All Cats Are Grey
Andrew North (Andre
Norton)
Fantastic Universe Science
Fiction, August-September 1953
Under normal conditions a whole person has a decided advantage over a
handicapped one. But out in deep space the normal may be reversed—for humans at
any rate.
Steena of the spaceways—that
sounds just like a corny title for one of the Stellar-Vedo spreads. I ought to
know, I’ve tried my hand at writing enough of them. Only this Steena was no
glamour babe. She was as colorless as a lunar plant—even the hair netted down
to her skull had a sort of greyish cast and I never saw her but once draped in
anything but a shapeless and baggy grey space-all.
Steena was strictly background
stuff and that is where she mostly spent her free hours—in the smelly smoky
background corners of any stellar-port dive frequented by free spacers.
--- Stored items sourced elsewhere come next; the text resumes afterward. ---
(* ===== verification/HubExamples.v ===== *)
(** * The hub in a concrete world

    The machine of ConnectorExamples with a process table, a ban pool without bans and
    kernel maps in memory.  The goroutines run until they stop; a configuration is pushed
    and runs; one that takes the push back comes too late. *)

From S2P Require Import Prelude.
From S2P Require Import GoStrings.
From S2P Require Import GoFloat.
From S2P Require Import Config.
From S2P Require Import ConfigValidate.
From S2P Require Import ConfigLoad.
From S2P Require Import ConfigExamples.
From S2P Require Import BanPool.
From S2P Require Import Repository.
From S2P Require Import Firewall.
From S2P Require Import BanPoolExamples.
From S2P Require Import Protocol.
From S2P Require Import Cryptography.
From S2P Require Import Monitor.
From S2P Require Import Snapshot.
From S2P Require Import Policy.
From S2P Require Import CommandController.
From S2P Require Import Words.
From S2P Require Import CommandHandles.
From S2P Require Import CommandGate.
From S2P Require Import CommandPolicy.
From S2P Require Import CommandRun.
From S2P Require Import CommandExamples.
From S2P Require Import Connector.
From S2P Require Import ConnectorClaims.
From S2P Require Import ConnectorExamples.
From S2P Require Import HubEvents.
From S2P Require Import Goroutines.
From S2P Require Import HubState.
From S2P Require Import HubMonitors.
From S2P Require Import HubEbpf.
From S2P Require Import HubCommand.
From S2P Require Import HubCommandPolicy.
From S2P Require Import HubExporter.
From S2P Require Import Hub.

#[global] Instance machine_snapshots : SnapshotHost machine := {
  ProcessesWithContext _ := Some [idle_proc];
  snapshot_Now _ := 0;
  time_Format _ _ := "now";
  os_Create path m := os_WriteFile path EmptyString m;
  tabwriter_Flush path text m := os_WriteFile path text m }.
#[global] Instance plain_quote : GoQuote := λ s, s.
#[global] Instance error_names : ErrorText := an_error.
#[global] Instance machine_keeps : KeepsFiles machine unit toy_key toy_key.
Proof. split; intros; try by split. cbn. destruct (m_inbox e); by split. Qed.

(** A message is the text of a database, which an envelope carries as a configuration. *)
#[local] Instance push_json : Json := {
  json_Marshal p := Some (match p with PAck a => ack_Status a | _ => "payload" end);
  json_Marshal_Config c := Some (BlockedIPsDatabase c);
  json_Marshal_Envelope e := Some (Operation e +:+ " " +:+ Payload e);
  json_Unmarshal_Envelope s := Some (MkEnvelope Version 7 ServiceConfig OpSetConfig "cfg" "user" s);
  json_Unmarshal_Hello _ := None; json_Unmarshal_Ack _ := None;
  json_Unmarshal_Config s := Some (MkConfigPayload s);
  json_Unmarshal_into s c := Some (with_database s c) }.

Abbreviation a_hub := (HubState.hub machine db_world).
Abbreviation an_exporter := (HubExporter.exporter toy_key toy_key unit).
Abbreviation the_monitors := (monitors (Conn := unit) (PublicKey := toy_key) (PrivateKey := toy_key) (RE := toy_regexp) (N := mem) (M := mem)).
Abbreviation the_events := (monitors_event (N := mem) (M := mem)).

(** ** A pushed configuration, and the old one again right behind it *)
Definition sealed (s : string) : octets := replicate 32 zero ++ replicate 12 zero ++ bytes s.
Definition push (s : string) : Envelope := MkEnvelope Version 7 ServiceConfig OpSetConfig "cfg" "user" s.
Definition new_db : string := "/srv/bans.db".
Definition old_db : string := BlockedIPsDatabase first_config.

Definition pushing : machine := Machine ∅ [sealed new_db; sealed old_db] [].
Definition pushed_machine : machine := Machine {[cfg_path := config_text new_config]} [sealed old_db] [sealed "ack ok"].
Definition reverted_machine : machine := Machine {[cfg_path := config_text new_config]} [] [sealed "ack ok"; sealed "ack ok"].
If you
really looked for her you could spot her—just sitting there listening to the talk—listening
and remembering. She didn’t open her own mouth often. But when she did spacers
had learned to listen. And the lucky few who heard her rare spoken words—these
will never forget Steena.
She drifted from port to port.
Being an expert operator on the big calculators she found jobs wherever she
cared to stay for a time. And she came to be something like the master-minded
machines she tended—smooth, grey, without much personality of her own.
But it was Steena who told Bub
Nelson about the Jovan moon-rites—and her warning saved Bub’s life six months
later. It was Steena who identified the piece of stone Keene Clark was passing
around a table one night, rightly calling it unworked Slitite. That started a
rush which made ten fortunes overnight for men who were down to their last jets.
And, last of all, she cracked the case of the Empress of Mars.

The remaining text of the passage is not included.